Co-Immunoprecipitation and Western Blotting

Co-IP and western blotting were performed as described previously (62 (link)). Briefly, the CAB or 293T cells were seeded into 10 cm² dishes overnight, and transfected with different plasmids (a total of 10 μg) indicated on the Figure using FuGENE HD Transfection Reagent (Promega). At 24 h post-transfection, the cells were lysed by radioimmunoprecipitation (RIPA) lysis buffer with protease inhibitor cocktail (Sigma-Aldrich). After removing cellular debris, the supernatants were incubated with 15 μl anti-Flag or anti-Myc affinity gel (Sigma-Aldrich) overnight at 4°C. Immunoprecipitated proteins were resuspended in 100 μl SDS-PAGE protein loading buffer (Beyotime) after collecting by centrifugation and washing three times with lysis buffer. The whole cell lysates (WCL) or immunoprecipitated proteins were separated by 10–15% SDS-PAGE and then transferred to polyvinylidene fluoride membranes (Bio-Rad).
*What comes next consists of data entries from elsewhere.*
Definition set_osdmap_epoch (e : epoch_t) (inc : Incremental.t) : Incremental.t := {|
  Incremental.version := Incremental.version inc;
  Incremental.pg_stat_updates := Incremental.pg_stat_updates inc;
  Incremental.osd_stat_updates := Incremental.osd_stat_updates inc;
  Incremental.osd_stat_rm := Incremental.osd_stat_rm inc;
  Incremental.osdmap_epoch := e;
  Incremental.pg_scan := Incremental.pg_scan inc
|}.

Definition set_pg_scan (e : epoch_t) (inc : Incremental.t) : Incremental.t := {|
  Incremental.version := Incremental.version inc;
  Incremental.pg_stat_updates := Incremental.pg_stat_updates inc;
  Incremental.osd_stat_updates := Incremental.osd_stat_updates inc;
  Incremental.osd_stat_rm := Incremental.osd_stat_rm inc;
  Incremental.osdmap_epoch := Incremental.osdmap_epoch inc;
  Incremental.pg_scan := e
|}.

(** [::decode(member, bl)] on a member of the delta, and what follows it:
    the member is written in place; a throw ends the function there. *)
Definition read {A} (c : codec A)
    (get : Incremental.t → A) (set : A → Incremental.t → Incremental.t)
    (k : bufferlist → Incremental.t → Incremental.t * option bufferlist)
    (bl : bufferlist) (inc : Incremental.t) : Incremental.t * option bufferlist :=
  match dec c (get inc) bl with
  | (a, Some bl) => k bl (set a inc)
  | (a, None) => (set a inc, None)
  end.

(** The same call of [::decode] watched for a throw: position [k] when it
    throws, else what the calls after it give. *)
Definition probe {A} (c : codec A)
    (get : Incremental.t → A) (set : A → Incremental.t → Incremental.t)
    (k : nat) (next : bufferlist → Incremental.t → option nat)
    (bl : bufferlist) (inc : Incremental.t) : option nat :=
  match dec c (get inc) bl with
  | (a, Some bl) => next bl (set a inc)
  | (_, None) => Some k
  end.

Section Codec.
Context {encoding_h : encoding} {incremental_encoding_h : incremental_encoding}.

Definition encode (inc : Incremental.t) (bl : bufferlist) : bufferlist :=
  let bl := bl ++ enc version_codec (Incremental.version inc) in
  let bl := bl ++ enc pg_stat_updates_codec (Incremental.pg_stat_updates inc) in
  let bl := bl ++ enc osd_stat_updates_codec (Incremental.osd_stat_updates inc) in
  let bl := bl ++ enc osd_stat_rm_codec (Incremental.osd_stat_rm inc) in
  let bl := bl ++ enc epoch_codec (Incremental.osdmap_epoch inc) in
  bl ++ enc epoch_codec (Incremental.pg_scan inc).

(** [inc.decode(bl)]: the delta afterwards and the rest of the buffer,
    [None] when it threw. *)
Definition decode (bl : bufferlist) (inc : Incremental.t)
    : Incremental.t * option bufferlist :=
  read version_codec Incremental.version set_version
    (read pg_stat_updates_codec Incremental.pg_stat_updates set_pg_stat_updates
       (read osd_stat_updates_codec Incremental.osd_stat_updates set_osd_stat_updates
          (read osd_stat_rm_codec Incremental.osd_stat_rm set_osd_stat_rm
             (read epoch_codec Incremental.osdmap_epoch set_osdmap_epoch
                (read epoch_codec Incremental.pg_scan set_pg_scan
                   (λ bl inc, (inc, Some bl)))))))
    bl inc.

(** The read at which [inc.decode(bl)] throws: 0 for [version], 5 for
    [pg_scan]; [None] when all six return. *)
Definition failing_read (bl : bufferlist) (inc : Incremental.t) : option nat :=
  probe version_codec Incremental.version set_version 0
    (probe pg_stat_updates_codec Incremental.pg_stat_updates set_pg_stat_updates 1
       (probe osd_stat_updates_codec Incremental.osd_stat_updates
              set_osd_stat_updates 2
          (probe osd_stat_rm_codec Incremental.osd_stat_rm set_osd_stat_rm 3
             (probe epoch_codec Incremental.osdmap_epoch set_osdmap_epoch 4
                (probe epoch_codec Incremental.pg_scan set_pg_scan 5
                   (λ _ _, None))))))
    bl inc.

(** The codecs of the six members give back what they are given. *)
Definition encoding_ok : Prop :=
  codec_ok version_codec ∧ codec_ok epoch_codec ∧
  codec_ok pg_stat_updates_codec ∧ codec_ok osd_stat_updates_codec ∧
  codec_ok osd_stat_rm_codec.

(** The members of [inc] are values the wire format can carry. *)
Definition encodable_delta (inc : Incremental.t) : bool :=
  encodable version_codec (Incremental.version inc) &&
  encodable pg_stat_updates_codec (Incremental.pg_stat_updates inc) &&
  encodable osd_stat_updates_codec (Incremental.osd_stat_updates inc) &&
  encodable osd_stat_rm_codec (Incremental.osd_stat_rm inc) &&
  encodable epoch_codec (Incremental.osdmap_epoch inc) &&
  encodable epoch_codec (Incremental.pg_scan inc).
End Codec.

(** The members that [decode] reads after its [k]-th read ([version] is
    read 0, [pg_scan] read 5) are the same in [inc] and [inc']. *)
Definition untouched_after (k : nat) (inc inc' : Incremental.t) : Prop :=
  ((k < 1)%nat →
   Incremental.pg_stat_updates inc' = Incremental.pg_stat_updates inc) ∧
  ((k < 2)%nat →
   Incremental.osd_stat_updates inc' = Incremental.osd_stat_updates inc) ∧
  ((k < 3)%nat → Incremental.osd_stat_rm inc' = Incremental.osd_stat_rm inc) ∧
  ((k < 4)%nat → Incremental.osdmap_epoch inc' = Incremental.osdmap_epoch inc) ∧
  ((k < 5)%nat → Incremental.pg_scan inc' = Incremental.pg_scan inc).

End IncrementalCodec.

(** *** A wire format for the delta's containers *)

(** Modelled from the spec: include/encoding.h is not among the sources.
    [m[k] = v] on a [std::map], held as the ascending sequence of its
    entries. *)
Fixpoint omap_insert {V} (k : Z) (v : V) (l : list (Z * V)) : list (Z * V) :=
  match l with
  | [] => [(k, v)]
  | p :: l' =>
      if decide (k < p.1) then (k, v) :: l
      else if decide (k = p.1) then (k, v) :: l'
      else p :: omap_insert k v l'
  end.

Fixpoint omap_lookup {V} (k : Z) (l : list (Z * V)) : option V :=
  match l with
  | [] => None
  | p :: l' => if decide (k = p.1) then Some p.2 else omap_lookup k l'
  end.

(** Modelled from the spec: include/encoding.h is not among the sources.
    [s.insert(k)] on a [std::set], held as its ascending sequence. *)
Fixpoint oset_insert (k : Z) (l : list Z) : list Z :=
  match l with
  | [] => [k]
  | x :: l' =>
      if decide (k < x) then k :: l
      else if decide (k = x) then l
      else x :: oset_insert k l'
  end.

(** Modelled from the spec: include/encoding.h is not among the sources.
    The entries of a [std::map]: [decode(k, p); decode(m[k], p);] [n]
    times. *)
Fixpoint dec_omap_entries {V} (ck : codec Z) (cv : codec V) (v0 : V) (n : nat)
    (l : list (Z * V)) (bl : bufferlist) : list (Z * V) * option bufferlist :=
  match n with
  | O => (l, Some bl)
  | S n =>
      match dec ck 0 bl with
      | (_, None) => (l, None)
      | (k, Some bl) =>
          match dec cv (default v0 (omap_lookup k l)) bl with
          | (v, None) => (omap_insert k v l, None)
          | (v, Some bl) => dec_omap_entries ck cv v0 n (omap_insert k v l) bl
          end
      end
  end.

(** Modelled from the spec: include/encoding.h is not among the sources.
    A [std::map]: the entry count in 32 bits, then the entries in key
    order; reading clears the target first.  The sequences of a
    [std::map] are the ascending ones. *)
Definition omap_codec {V} (ck : codec Z) (cv : codec V) (v0 : V)
    : codec (list (Z * V)) :=
  Codec (λ l, enc (raw_uint 4) (u32 (Z.of_nat (length l))) ++
              flat_map (enc_entry ck cv) l)
        (λ old bl,
           match dec (raw_uint 4) 0 bl with
           | (_, None) => (old, None)
           | (n, Some bl) => dec_omap_entries ck cv v0 (Z.to_nat n) [] bl
           end)
        (λ l, (Z.of_nat (length l) <? 2 ^ 32) &&
              Incremental.ascending l.*1 &&
              forallb (λ p, encodable ck p.1 && encodable cv p.2) l).

(** Modelled from the spec: include/encoding.h is not among the sources.
    The elements of a [std::set]: [decode(v, p); s.insert(v);] [n] times. *)
Fixpoint dec_oset_elems (ck : codec Z) (n : nat) (l : list Z) (bl : bufferlist)
    : list Z * option bufferlist :=
  match n with
  | O => (l, Some bl)
  | S n =>
      match dec ck 0 bl with
      | (_, None) => (l, None)
      | (k, Some bl) => dec_oset_elems ck n (oset_insert k l) bl
      end
  end.

(** Modelled from the spec: include/encoding.h is not among the sources.
    A [std::set]: the element count in 32 bits, then the elements in
    order; reading clears the target first. *)
Definition oset_codec (ck : codec Z) : codec (list Z) :=
  Codec (λ l, enc (raw_uint 4) (u32 (Z.of_nat (length l))) ++ flat_map (enc ck) l)
        (λ old bl,
           match dec (raw_uint 4) 0 bl with
           | (_, None) => (old, None)
           | (n, Some bl) => dec_oset_elems ck (Z.to_nat n) [] bl
           end)
        (λ l, (Z.of_nat (length l) <? 2 ^ 32) &&
              Incremental.ascending l &&
              forallb (encodable ck) l).

Definition wire_incremental : incremental_encoding := {|
  pg_stat_updates_codec :=
    omap_codec (raw_uint 8) wire_pg_stat_t (Build_pg_stat_t 0 0 0 0);
  osd_stat_updates_codec :=
    omap_codec (raw_int 4) wire_osd_stat_t (Build_osd_stat_t 0 0 0 0);
  osd_stat_rm_codec := oset_codec (raw_int 4)
|}.

(** *** More samples *)

(** A third delta, which reports group 11 again with the record it has
    after [delta2]. *)
Definition delta3 : Incremental.t := {|
  Incremental.version := 3;
  Incremental.pg_stat_updates :=
    [(11, {| state := 4; num_bytes := 7; num_kb := 1; num_objects := 1 |})];
  Incremental.osd_stat_updates := [];
  Incremental.osd_stat_rm := [];
  Incremental.osdmap_epoch := 0;
  Incremental.pg_scan := 0
|}.

(** A device record and a record of a group being created. *)
Definition osd_sample : osd_stat_t :=
  {| kb := 64; kb_used := 4; kb_avail := 60; osd_num_objects := 1 |}.

Definition pg_sample : pg_stat_t :=
  {| state := 1; num_bytes := 9; num_kb := 1; num_objects := 2 |}.

(** [delta2] in the wire format, and its first eight bytes: the version. *)
Definition delta2_bytes : bufferlist :=
  @IncrementalCodec.encode wire wire_incremental delta2 [].

Definition delta2_version_only : bufferlist := take 8 delta2_bytes.

(** * Properties *)

(** ** Wrap-around arithmetic *)

Lemma wrap_s_range w z : 0 < w → - 2 ^ (w - 1) ≤ wrap_s w z < 2 ^ (w - 1).
Proof.
  intros Hw. unfold wrap_s.
  assert (2 ^ w = 2 * 2 ^ (w - 1)) as E.
  { rewrite <- Z.pow_succ_r by lia. f_equal. lia. }
  assert (0 < 2 ^ (w - 1)) by (apply Z.pow_pos_nonneg; lia).
  pose proof (Z.mod_pos_bound (z + 2 ^ (w - 1)) (2 ^ w)). lia.
Qed.

Lemma wrap_s_small w z :
  0 < w → - 2 ^ (w - 1) ≤ z < 2 ^ (w - 1) → wrap_s w z = z.
Proof.
  intros Hw Hz. unfold wrap_s.
  assert (2 ^ w = 2 * 2 ^ (w - 1)) as E.
  { rewrite <- Z.pow_succ_r by lia. f_equal. lia. }
  rewrite Z.mod_small by lia. lia.
Qed.

Lemma wrap_s_add_l w a b : wrap_s w (wrap_s w a + b) = wrap_s w (a + b).
Proof.
  unfold wrap_s. f_equal.
  replace ((a + 2 ^ (w - 1)) mod 2 ^ w - 2 ^ (w - 1) + b + 2 ^ (w - 1))
    with ((a + 2 ^ (w - 1)) mod 2 ^ w + b) by lia.
  rewrite Zplus_mod_idemp_l. f_equal. lia.
Qed.

Lemma wrap_s_sub_l w a b : wrap_s w (wrap_s w a - b) = wrap_s w (a - b).
Proof. apply (wrap_s_add_l w a (- b)). Qed.

Lemma s64_add a b : s64 (s64 a + b) = s64 (a + b).
Proof. apply wrap_s_add_l. Qed.

Lemma s64_sub a b : s64 (s64 a - b) = s64 (a - b).
Proof. apply wrap_s_sub_l. Qed.

Lemma s32_add a b : s32 (s32 a + b) = s32 (a + b).
Proof. apply wrap_s_add_l. Qed.

Lemma s32_sub a b : s32 (s32 a - b) = s32 (a - b).
Proof. apply wrap_s_sub_l. Qed.

Lemma s64_small z : fits64 z → s64 z = z.
Proof. unfold fits64. intros. apply wrap_s_small; lia. Qed.

Lemma s32_small z : fits32 z → s32 z = z.
Proof. unfold fits32. intros. apply wrap_s_small; lia. Qed.

(** ** Sums over the entity maps *)

Section Totals.
Context {V : Type} (f : V → Z).

Lemma total_empty : total f (∅ : gmap Z V) = 0.
Proof. unfold total. apply map_fold_empty. Qed.

Lemma total_insert_fresh (m : gmap Z V) k v :
  m !! k = None → total f (<[k:=v]> m) = f v + total f m.
Proof.
  intros Hk. unfold total.
  rewrite map_fold_insert_L; [done| |done].
  intros. lia.
Qed.

Lemma total_delete (m : gmap Z V) k v :
  m !! k = Some v → total f m = f v + total f (delete k m).
Proof.
  intros Hk. unfold total.
  rewrite (map_fold_delete_L _ _ k v m); [done| |done].
  intros. lia.
Qed.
The membranes were incubated with anti-β-actin (Cell Signaling Technology) at 1:3,000, anti-Flag/HA (Sigma-Aldrich) at 1:3,000, or anti-Myc (Santa Cruz Biotechnology) at 1:3,000, and then hybridized with the secondary HRP-conjugated anti-mouse IgG or anti-rabbit IgG (Thermo Scientific) at 1:5,000. Results are captured by using an ImageQuant LAS 4000 system (GE Healthcare) and are representative of three independent experiments.